DATA SHOWN:

(** X1. The constructed object holds the arguments it was given, its
    dropout unit starts in training mode, its device is ["cuda"] when an
    accelerator is available and ["cpu"] otherwise, and every linear unit
    was allocated on that device. *)
Theorem init_attributes_and_device (a b : Z) (v : py_value) (hl : Z) (q : R)
    (act oact : tensor -> tensor) (w w' : world G) (m : BackpropModule) :
  init a b v hl q act oact w = (inr m, w') ->
  input_dim m = a /\ output_dim m = b /\ hidden_units m = v /\ hidden_layers m = hl /\
  drop_p (dropout m) = q /\ drop_training (dropout m) = true /\
  activation m = act /\ output_activation m = oact /\
  device m = (if cuda_is_available w then "cuda" else "cpu")%string /\
  Forall (fun u => linear_device u = device m) (layers m).
Proof.
  intros E.
  assert (Hdev : Forall (fun u => linear_device u
                                  = (if cuda_is_available w then "cuda" else "cpu")%string)
                   (layers m)).
  { apply (init_layers_Forall _ _ _ _ _ _ _ _ _ _ _ E).
    intros x y s u s' Hu. apply (Linear_init_sized _ _ _ _ _ _ Hu). }
  apply init_inr in E.
  destruct E as (hu & l0 & mids & lf & _ & _ & _ & _ & -> & _).
  cbn [input_dim output_dim hidden_units hidden_layers dropout drop_p drop_training
       activation output_activation device layers] in *.
  repeat (split; [reflexivity |]). exact Hdev.
Qed.

(** ** Sizes and parameters of a constructed network *)

Lemma mids_sizes (hu : list Z) (mids : list Linear) :
  forall (j : nat),
    (forall i u, nth_error mids i = Some u ->
       getitem hu (Z.of_nat (j + i)) = inr (in_features u) /\
       getitem hu (1 + Z.of_nat (j + i)) = inr (out_features u) /\ wf_linear u) ->
    length hu = (j + length mids + 1)%nat ->
    layer_sizes mids = combine (skipn j hu) (skipn (S j) hu).
Proof.
  induction mids as [| u mids IH]; intros j Hmids Hlen.
  - cbn [length] in Hlen. rewrite (skipn_all2 hu (n := S j)) by lia.
    destruct (skipn j hu); reflexivity.
  - destruct (Hmids 0%nat u eq_refl) as (Hin & Hout & _).
    rewrite Nat.add_0_r in Hin, Hout.
    replace (1 + Z.of_nat j) with (Z.of_nat (S j)) in Hout by lia.
    apply getitem_of_nat in Hin, Hout.
    rewrite (skipn_nth_error hu j _ Hin).
    rewrite (skipn_nth_error hu (S j) _ Hout) at 2.
    change (layer_sizes (u :: mids))
      with ((in_features u, out_features u) :: layer_sizes mids).
    cbn [combine]. f_equal.
    apply IH.
    + intros i v Hv. specialize (Hmids (S i) v Hv).
      rewrite Nat.add_succ_r in Hmids. exact Hmids.
    + cbn [length] in Hlen. lia.
Qed.

Lemma consecutive_snoc (l : list Z) :
  forall (d x z : Z),
    nth_error (d :: l) (length l) = Some z ->
    consecutive ((d :: l) ++ [x]) = consecutive (d :: l) ++ [(z, x)].
Proof.
  induction l as [| d' l IH]; intros d x z Hz.
  - cbn in Hz. injection Hz as <-. reflexivity.
  - cbn [length nth_error] in Hz. specialize (IH d' x z Hz).
    unfold consecutive in *. cbn [app tl combine] in *. rewrite IH. reflexivity.
Qed.

(** The sizes of the units of a constructed network are the pairs of
    neighbours of [input_dim], the entries of [hidden_units],
    [output_dim]. *)
Lemma init_layer_sizes (a b : Z) (hu : list Z) (hl : Z) (q : R)
    (act oact : tensor -> tensor) (w w' : world G) (m : BackpropModule) :
  init a b (PyList hu) hl q act oact w = (inr m, w') ->
  layer_sizes (layers m) = consecutive (a :: hu ++ [b]).
Proof.
  intros E. apply init_inr in E.
  destruct E as (hu' & l0 & mids & lf & Hv & Hlen & Hhl & _ & -> & Hmids & H0 & Hk & Hf).
  injection Hv as <-.
  destruct H0 as (Hin0 & Hout0 & _). destruct Hf as (Hinf & Houtf & _).
  cbn [layers].
  apply getitem_last in Hinf. destruct Hinf as [Hinf Hpos].
  change (a :: hu ++ [b]) with ((a :: hu) ++ [b]).
  rewrite (consecutive_snoc hu a b (in_features lf))
    by (destruct hu as [| h hu']; [cbn in Hpos; lia |];
        replace (length (h :: hu') - 1)%nat with (length hu') in Hinf
          by (cbn [length]; lia);
        cbn [length nth_error]; exact Hinf).
  change (Z.of_nat 0) with 0 in Hout0.
  assert (Hsz : layer_sizes mids = combine (skipn 0 hu) (skipn 1 hu))
    by (apply mids_sizes; [exact Hk | lia]).
  destruct hu as [| h0 hu']; [cbn in Hpos; lia |].
  cbn in Hout0. injection Hout0 as Hout0.
  unfold layer_sizes in *. rewrite map_cons, map_app. cbn [map].
  rewrite Hsz, Hin0, Houtf, <- Hout0. reflexivity.
Qed.

Lemma numel_has_shape (X : tensor) (B n : nat) :
  has_shape X B n -> numel X = (B * n)%nat.
Proof.
  intros [HB Hrows]. subst B. induction Hrows as [| row X Hrow _ IH]; cbn.
  - reflexivity.
  - unfold numel in IH. rewrite IH, Hrow. reflexivity.
Qed.

(** X2. In a constructed network every unit holds a weight of
    [out_features] rows of [in_features] entries and a bias of
    [out_features] entries, and the number of parameters of the network
    is the sum of [(x + 1) * y] over the pairs [(x, y)] of neighbours of
    [input_dim], the entries of [hidden_units], [output_dim]. *)
Theorem init_parameters (a b : Z) (hu : list Z) (hl : Z) (q : R)
    (act oact : tensor -> tensor) (w w' : world G) (m : BackpropModule) :
  init a b (PyList hu) hl q act oact w = (inr m, w') ->
  Forall parameters_sized (layers m) /\
  Z.of_nat (num_parameters m) =
  fold_right (fun xy n => (fst xy + 1) * snd xy + n) 0 (consecutive (a :: hu ++ [b])).
Proof.
  intros E.
  assert (H : Forall (fun u => wf_linear u /\ parameters_sized u) (layers m)).
  { apply (init_layers_Forall _ _ _ _ _ _ _ _ _ _ _ E).
    intros x y s u s' Hu. split.
    - apply (Linear_init_inr _ _ _ _ _ _ Hu).
    - apply (Linear_init_sized _ _ _ _ _ _ Hu). }
  split.
  - revert H. apply Forall_impl. intros u [_ Hu]. exact Hu.
  - rewrite <- (init_layer_sizes _ _ _ _ _ _ _ _ _ _ E).
    unfold num_parameters. induction H as [| u ls [Hwf [HW Hb]] _ IH]; cbn.
    + reflexivity.
    + unfold layer_sizes in IH. rewrite <- IH.
      unfold unit_parameters. rewrite (numel_has_shape _ _ _ HW), Hb.
      destruct Hwf as (Hi & Ho & _). nia.
Qed.

(** ** The outcomes of construction *)

Lemma fits_int64_valid (x : Z) : fits_int64 x = true -> 0 <= x -> valid_width x.
Proof.
  unfold fits_int64, valid_width. intros H Hx.
  apply andb_true_iff in H. destruct H as [_ H]. apply Z.ltb_lt in H. lia.
Qed.

Lemma valid_fits_int64 (x : Z) : valid_width x -> fits_int64 x = true.
Proof.
  unfold fits_int64, valid_width. intros Hx. apply andb_true_iff. split.
  - apply Z.leb_le. lia.
  - apply Z.ltb_lt. lia.
Qed.

(** The three ways [nn.Linear] fails, none of which changes the world. *)
Lemma Linear_init_inl (a b : Z) (dev : string) (w w' : world G) (e : exn) :
  Linear_init a b dev w = (inl e, w') ->
  w' = w /\
  ((e = overflow_error /\ (fits_int64 a = false \/ fits_int64 b = false)) \/
   (e = negative_dimension_error /\ fits_int64 a = true /\ fits_int64 b = true /\
    (a < 0 \/ b < 0)) \/
   (exists msg, e = RuntimeError msg /\ valid_width a /\ valid_width b /\
                allocation_failure w dev b a = Some msg)).
Proof.
  unfold Linear_init. intros E.
  destruct (fits_int64 a) eqn:Hfa; [destruct (fits_int64 b) eqn:Hfb |]; cbn [andb negb] in E.
  - destruct (Z.ltb_spec a 0) as [Ha | Ha]; [| destruct (Z.ltb_spec b 0) as [Hb | Hb]];
      cbn [orb] in E.
    + injection E as <- <-. split; [reflexivity |]. right. left. auto.
    + injection E as <- <-. split; [reflexivity |]. right. left. auto.
    + unfold bind at 1 in E.
      destruct (allocation_failure w dev b a) as [msg |] eqn:Halloc.
      * injection E as <- <-. split; [reflexivity |]. right. right.
        exists msg. split; [reflexivity |].
        split; [apply fits_int64_valid; assumption |].
        split; [apply fits_int64_valid; assumption | reflexivity].
      * exfalso.
        destruct (Linear_init_total a b dev w (fits_int64_valid a Hfa Ha)
                    (fits_int64_valid b Hfb Hb) Halloc) as (u & w1 & Eu).
        unfold Linear_init in Eu. rewrite Hfa, Hfb in Eu. cbn [andb negb] in Eu.
        destruct (Z.ltb_spec a 0); [lia |]. destruct (Z.ltb_spec b 0); [lia |].
        cbn [orb] in Eu. unfold bind at 1 in Eu. rewrite Halloc in Eu.
        rewrite Eu in E. discriminate E.
  - injection E as <- <-. split; [reflexivity |]. left. auto.
  - injection E as <- <-. split; [reflexivity |]. left. auto.
Qed.




(** The loop of [__init__], when its indices are in range, stops only
    where [nn.Linear] fails, on two neighbours of [hidden_units]. *)
Lemma init_loop_inl (hu : list Z) (dev : string) :
  forall (n j : nat) (acc : list Linear) (w w' : world G) (e : exn),
    (j + n < length hu)%nat ->
    for_each (map (fun k => 1 + Z.of_nat k) (seq j n))
      (fun layer ls =>
         a <- hidden_units_getitem (PyList hu) (layer - 1) ;;
         b <- hidden_units_getitem (PyList hu) layer ;;
         l <- Linear_init a b dev ;;
         ret (ls ++ [l]))
      acc w = (inl e, w') ->
    exists k x y w0,
      nth_error hu k = Some x /\ nth_error hu (S k) = Some y /\
      Linear_init x y dev w0 = (inl e, w0).
Proof.
  induction n as [| n IH]; intros j acc w w' e Hj E; cbn [seq map for_each] in E.
  - discriminate E.
  - destruct (getitem_in_range hu j ltac:(lia)) as (x & Ex & Hx).
    destruct (getitem_in_range hu (S j) ltac:(lia)) as (y & Ey & Hy).
    unfold bind at 1 in E. unfold bind at 1 in E.
    cbn [hidden_units_getitem] in E. unfold lift at 1 in E.
    replace (1 + Z.of_nat j - 1) with (Z.of_nat j) in E by lia. rewrite Ex in E.
    unfold bind at 1 in E. unfold lift at 1 in E.
    replace (1 + Z.of_nat j) with (Z.of_nat (S j)) in E by lia. rewrite Ey in E.
    unfold bind at 1 in E.
    destruct (Linear_init x y dev w) as [[e1 | u] w1] eqn:Eu.
    + injection E as <- <-.
      pose proof (Linear_init_inl x y dev w w1 e1 Eu) as [-> _].
      exists j, x, y, w. split; [apply getitem_of_nat; exact Ex |].
      split; [apply getitem_of_nat; exact Ey | exact Eu].
    + unfold ret at 1 in E. apply (IH (S j) _ _ _ _ ltac:(lia) E).
Qed.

WORK ITEM: Transcribe each line of the data above, unaltered, from the one where "(fits_int64_valid b Hfb" appears to the one where "(fun layer ls =>" appears, inclusive of both.

COMPLETED EXERCISE:
                    (fits_int64_valid b Hfb Hb) Halloc) as (u & w1 & Eu).
        unfold Linear_init in Eu. rewrite Hfa, Hfb in Eu. cbn [andb negb] in Eu.
        destruct (Z.ltb_spec a 0); [lia |]. destruct (Z.ltb_spec b 0); [lia |].
        cbn [orb] in Eu. unfold bind at 1 in Eu. rewrite Halloc in Eu.
        rewrite Eu in E. discriminate E.
  - injection E as <- <-. split; [reflexivity |]. left. auto.
  - injection E as <- <-. split; [reflexivity |]. left. auto.
Qed.




(** The loop of [__init__], when its indices are in range, stops only
    where [nn.Linear] fails, on two neighbours of [hidden_units]. *)
Lemma init_loop_inl (hu : list Z) (dev : string) :
  forall (n j : nat) (acc : list Linear) (w w' : world G) (e : exn),
    (j + n < length hu)%nat ->
    for_each (map (fun k => 1 + Z.of_nat k) (seq j n))
      (fun layer ls =>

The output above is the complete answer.